Dozens of gun-related bills get attention at Capitol

CHARLESTON – As lawmakers in Colorado passed tougher gun measures in response to recent mass shootings in Connecticut, Colorado and elsewhere and Congress weighs similar changes, West Virginia legislators could open the door for a variety of new laws that would make it easier to buy and carry firearms.

Among the more than 33 gun-related bills introduced in the Legislature so far this session are bills to allow firearms in schools and on the grounds of the state Capitol, to block enforcement of any new federal gun laws, and to declare all future control measures – whether federal, state or local – invalid.

Art Thomm of the West Virginia Citizens Defense League rallies supporters Saturday in downtown Charles Town.

Art Thomm of the West Virginia Citizens Defense League rallies supporters Saturday in downtown Charles Town.

Gary Howell, a Republican from Mineral County, is sponsoring the bill that would allow licensed gun holders to keep loaded firearms locked in their cars or trucks while the vehicles are parked on capitol grounds.

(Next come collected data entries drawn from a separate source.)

(* ===== verification/Instruction.v ===== *)
(** * Instruction nodes: include/common/ast/instruction.h, lib/ast/instruction.cpp

    The opcode enumeration with its byte values, the node classes, the dispatch from an
    opcode to its class, and the two node makers (fresh node, deep copy). *)
From stdpp Require Import base list numbers option.
From Stdlib Require Import ZArith Lia.
From S2P Require Import Prelude Types.
#[local] Open Scope Z_scope.

(** ** Opcodes *)

(** [AST::Instruction::OpCode].  Enumerators without a type prefix get [Op_]. *)
Inductive OpCode : Set :=
| Op_Unreachable | Op_Nop | Op_Block | Op_Loop | Op_If | Op_Else | Op_End | Op_Br | Op_Br_if
| Op_Br_table | Op_Return | Op_Call | Op_Call_indirect | Op_Drop | Op_Select | Local__get
| Local__set | Local__tee | Global__get | Global__set | I32__load | I64__load | F32__load
| F64__load | I32__load8_s | I32__load8_u | I32__load16_s | I32__load16_u | I64__load8_s
| I64__load8_u | I64__load16_s | I64__load16_u | I64__load32_s | I64__load32_u | I32__store
| I64__store | F32__store | F64__store | I32__store8 | I32__store16 | I64__store8 | I64__store16
| I64__store32 | Memory__size | Memory__grow | I32__const | I64__const | F32__const | F64__const
| I32__eqz | I32__eq | I32__ne | I32__lt_s | I32__lt_u | I32__gt_s | I32__gt_u | I32__le_s
| I32__le_u | I32__ge_s | I32__ge_u | I64__eqz | I64__eq | I64__ne | I64__lt_s | I64__lt_u
| I64__gt_s | I64__gt_u | I64__le_s | I64__le_u | I64__ge_s | I64__ge_u | F32__eq | F32__ne
| F32__lt | F32__gt | F32__le | F32__ge | F64__eq | F64__ne | F64__lt | F64__gt | F64__le
| F64__ge | I32__clz | I32__ctz | I32__popcnt | I32__add | I32__sub | I32__mul | I32__div_s
| I32__div_u | I32__rem_s | I32__rem_u | I32__and | I32__or | I32__xor | I32__shl | I32__shr_s
| I32__shr_u | I32__rotl | I32__rotr | I64__clz | I64__ctz | I64__popcnt | I64__add | I64__sub
| I64__mul | I64__div_s | I64__div_u | I64__rem_s | I64__rem_u | I64__and | I64__or | I64__xor
| I64__shl | I64__shr_s | I64__shr_u | I64__rotl | I64__rotr | F32__abs | F32__neg | F32__ceil
| F32__floor | F32__trunc | F32__nearest | F32__sqrt | F32__add | F32__sub | F32__mul | F32__div
| F32__min | F32__max | F32__copysign | F64__abs | F64__neg | F64__ceil | F64__floor | F64__trunc
| F64__nearest | F64__sqrt | F64__add | F64__sub | F64__mul | F64__div | F64__min | F64__max
| F64__copysign | I32__wrap_i64 | I32__trunc_f32_s | I32__trunc_f32_u | I32__trunc_f64_s
| I32__trunc_f64_u | I64__extend_i32_s | I64__extend_i32_u | I64__trunc_f32_s | I64__trunc_f32_u
| I64__trunc_f64_s | I64__trunc_f64_u | F32__convert_i32_s | F32__convert_i32_u
| F32__convert_i64_s | F32__convert_i64_u | F32__demote_f64 | F64__convert_i32_s
| F64__convert_i32_u | F64__convert_i64_s | F64__convert_i64_u | F64__promote_f32
| I32__reinterpret_f32 | I64__reinterpret_f64 | F32__reinterpret_i32 | F64__reinterpret_i64.
Lemma setArray_prefix_ok bs off len rev :
  Forall is_byte bs -> in_range m off len -> len <= sizeZ bs ->
  exists m', setArray bs off len rev m = (Ok tt, m') /\ mem_ok m' /\ CurrPage m' = CurrPage m /\
    forall i, mem_byte m' i =
      mem_written m off (if (rev : bool) then reverse (slice 0 len bs) else slice 0 len bs) i.
Proof using Hm.
  intros Hbs Hr Hfit. destruct (requireDataSize_ok m off len Hm Hr) as (m1 & E & He & Hok & Hs).
  destruct Hr as (Ho & Hl & _).
  unfold setArray. rewrite (bind_Ok _ _ _ _ _ E).
  pose proof (length_slice 0 len bs ltac:(lia) ltac:(lia) ltac:(lia)) as Hsl.
  set (ws := if rev then reverse (slice 0 len bs) else slice 0 len bs).
  assert (sizeZ ws = len) as Hlen
    by (unfold ws; destruct rev; unfold sizeZ in *; by rewrite ?length_reverse).
  destruct (Z.ltb_spec 0 len).
  - destruct (write_ok off ws m1 He Hok) as (m' & Hw & Hres);
      [unfold ws; destruct rev; [apply Forall_reverse|]; by apply Forall_slice|lia|lia|].
    exists m'. split; [|done].
    unfold bind at 1. unfold get. unfold bind at 1. unfold lift at 1.
    unfold read_range. rewrite (proj2 (Z.leb_le _ _)) by lia. exact Hw.
  - exists m1. split; [done|]. split; [done|].
    destruct He as (_ & _ & _ & Hp & Hbyte). split; [done|].
    intros i. rewrite Hbyte. unfold mem_written. rewrite Hlen.
    destruct (Z.leb_spec off i), (Z.ltb_spec i (off + len)); try lia; done.
Qed.

Lemma setArray_ok bs off rev :
  Forall is_byte bs -> in_range m off (sizeZ bs) -> 0 < sizeZ bs ->
  exists m', setArray bs off (sizeZ bs) rev m = (Ok tt, m') /\
    mem_ok m' /\ CurrPage m' = CurrPage m /\
    forall i, mem_byte m' i = mem_written m off (if (rev : bool) then reverse bs else bs) i.
Proof using Hm.
  intros Hbs Hr _. destruct (setArray_prefix_ok bs off (sizeZ bs) rev Hbs Hr) as (m' & E); [lia|].
  rewrite slice_all in E. by exists m'.
Qed.

Lemma loadValue_ok T off len :
  in_range m off len -> 0 < len <= sizeof T -> (is_floating T = true -> len = sizeof T) ->
  exists m', loadValue T off len m =
      (Ok (Some (load_spec T len (le_combine (mem_bytes m off len)))), m') /\ m' ≡ m /\ mem_ok m'.
Proof using Hm.
  intros Hr Hlen Hf. unfold loadValue. destruct (Z.ltb_spec (sizeof T) len); [lia|].
  destruct (requireDataSize_ok m off len Hm Hr) as (m' & E & He & Hok & Hs).
  destruct Hr as (Ho & Hl & _).
  exists m'. rewrite (bind_Ok _ _ _ _ _ E). destruct (Z.ltb_spec 0 len); [|lia].
  unfold bind at 1. unfold get.
  pose proof (le_combine_range (mem_bytes m' off len)) as Hc.
  rewrite length_mem_bytes in Hc by lia. specialize (Hc (mem_bytes_are_bytes _ _ _ Hok)).
  rewrite (mem_bytes_equiv _ _ off len He) in Hc.
  destruct (is_floating T) eqn:HT.
  - unfold bind, lift. rewrite <- (Hf eq_refl), read_range_mem by lia.
    rewrite (mem_bytes_equiv _ _ off len He).
    unfold load_spec. rewrite HT, andb_false_r. done.
  - unfold bind, lift. rewrite read_range_mem by lia.
    rewrite (mem_bytes_equiv _ _ off len He).
    by rewrite load_extend by (done || lia).
Qed.

Lemma storeValue_ok T v off len :
  in_range m off len -> 0 < len <= sizeof T ->
  exists m', storeValue T v off len m = (Ok tt, m') /\ mem_ok m' /\ CurrPage m' = CurrPage m /\
    forall i, mem_byte m' i = mem_written m off (le_split (Z.to_nat len) (to_bits T v)) i.
Proof using Hm.
  intros Hr Hlen. unfold storeValue. destruct (Z.ltb_spec (sizeof T) len); [lia|].
  destruct (requireDataSize_ok m off len Hm Hr) as (m1 & E & He & Hok & Hs).
  destruct Hr as (Ho & Hl & _).
  rewrite (bind_Ok _ _ _ _ _ E). destruct (Z.ltb_spec 0 len); [|lia].
  apply (write_ok off _ m1 He Hok); [apply le_split_bytes|lia|].
  unfold sizeZ at 1. rewrite length_le_split. lia.
Qed.

End Operations.

Lemma mem_bytes_written m m' off bs :
  (forall i, mem_byte m' i = mem_written m off bs i) -> mem_bytes m' off (sizeZ bs) = bs.
Proof.
  intros Hw. unfold mem_bytes. apply list_eq. intros i. rewrite list_lookup_fmap.
  destruct (decide (i < length bs)%nat) as [Hi|Hi].
  - rewrite lookup_seqZ_lt by (unfold sizeZ; lia). cbn. rewrite Hw. unfold mem_written, sizeZ.
    destruct (Z.leb_spec off (off + Z.of_nat i)), (Z.ltb_spec (off + Z.of_nat i) (off + Z.of_nat (length bs)));
      try lia. cbn. replace (Z.to_nat (off + Z.of_nat i - off)) with i by lia.
    by destruct (lookup_lt_is_Some_2 _ _ Hi) as [x ->].
  - rewrite lookup_seqZ_ge by (unfold sizeZ; lia). symmetry. apply lookup_ge_None_2. lia.
Qed.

House Bill 2390 would allow teachers with a concealed pistol/revolver license to carry a gun on school property.

The measure’s chief sponsor is Delegate Scott Cadle, a Republican from Mason County.

Other measures would exempt firearms from federal rules when they are made and then sold within the borders of West Virginia and to go after the medical license of any physician who asks a patient about having guns in order to gather statistics or to justify counseling for the patient.

One of the first bills to pass the House repealed local gun ordinances, including Charleston’s long-standing limit of one handgun purchase per month with the buyer required to wait 72 hours before getting the weapon.

Charleston’s gun restrictions have been in place since 1993. The bill also would strike down ordinances in two other municipalities in Kanawha County as well as one in Martinsburg.

HB 2471, another measure already passed by the House this session, states the government could not confiscate guns or ammunition during a declared state of emergency.

Proponents of the anti-confiscation bill have said they want protection from what they saw as overreach by police seeking to quell looting following Hurricane Katrina in New Orleans in 2005.

House Bill 2604 would exempt honorably discharged veterans of the nation’s military from having to pay the fees and costs associated with a concealed pistol/revolver permit.

House Bill 2911, introduced by Berkeley County freshman Republican Mike Folk, would make secret information related to the issuance and suspension of gun permits. Now, such information is available to reporters and citizens alike through the Freedom of Information Act.